GOAL OF THE EXERCISE — The stretch wanted below opens at the line containing "heap object; [udp_transport]" and closes at the line containing "sockfd : Z;". Please return it exactly, with no other lines.

TASK MATERIAL —
(* ===== verification/UdpTransport.v ===== *)
(** * UdpTransport: the UDP adapter of the transport port

    Models [src/infra/transport_udp_sim.c].  The private context is an owned
    heap object; [udp_transport] is the vtable [bc_transport_udp_create] builds
    over it.  The adapter keeps the contract of [Ports], so the
    router's theorems apply to it. *)
From S2P Require Import Prelude Effects Errors Message Peer Ports Sockets World.

Record udp_ctx : Type := mkUdpCtx {
  sockfd : Z;
  my_port : Z;
  peer_ports : option (box (list Z));
  udp_peer_count : Z
}.

Section udp.
Context {W : Type} `{!HasOS W, !HasNet W}.

Definition udp_init : M W Z := mret BC_OK.

(** The element [ctx->peer_ports[i]]. *)
Definition peer_port (ctx : udp_ctx) (i : Z) : res Z :=
  match peer_ports ctx with None => UB | Some ports => arr_get (contents ports) i end.

(** The loop of [udp_send]: [n] ports from index [i] on. *)
Fixpoint udp_send_loop (ctx : udp_ctx) (data : list Z) (len : Z) (n : nat)
    (i sent_any : Z) : M W Z :=
  match n with
  | O => mret sent_any
  | S n' =>
      port ← lift (peer_port ctx i);
      k ← c_sendto (sockfd ctx) data len port;
      udp_send_loop ctx data len n' (i + 1)
        (if bool_decide (k = to_i64 len) then 1 else sent_any)
  end.

Definition udp_send (ctx : udp_ctx) (peer_pubkey data : list Z) (len : Z) : M W Z :=
  if bool_decide (len = 0) then mret BC_ERR_INVALID else
  sent_any ← udp_send_loop ctx data len (Z.to_nat (udp_peer_count ctx)) 0 0;
  mret (if bool_decide (sent_any <> 0) then BC_OK else BC_ERR_TRANSPORT).

Definition udp_recv (ctx : udp_ctx) (buf : list Z) (buf_len out_len : Z)
    (peer_pubkey_out : list Z) : M W (Z * (list Z * Z * list Z)) :=
  '(n, buf) ← c_recvfrom (sockfd ctx) buf buf_len;
  if bool_decide (n <= 0) then mret (BC_ERR, (buf, 0, peer_pubkey_out)) else
  mret (BC_OK, (buf, to_u64 n, replicate (Z.to_nat BC_PUBKEY_SIZE) 0)).

(** The peer [udp_discover_peers] makes up for a port. *)
Definition synthetic_peer (port : Z) : bc_peer :=
  mkPeer (to_u8 (Z.land port 255) :: to_u8 (Z.land (Z.shiftr port 8) 255) :: replicate 30 0)
    0 BC_TRANSPORT_WIFI_DIRECT 0.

SOLUTION TO THIS TASK —
    heap object; [udp_transport] is the vtable [bc_transport_udp_create] builds
    over it.  The adapter keeps the contract of [Ports], so the
    router's theorems apply to it. *)
From S2P Require Import Prelude Effects Errors Message Peer Ports Sockets World.

Record udp_ctx : Type := mkUdpCtx {
  sockfd : Z;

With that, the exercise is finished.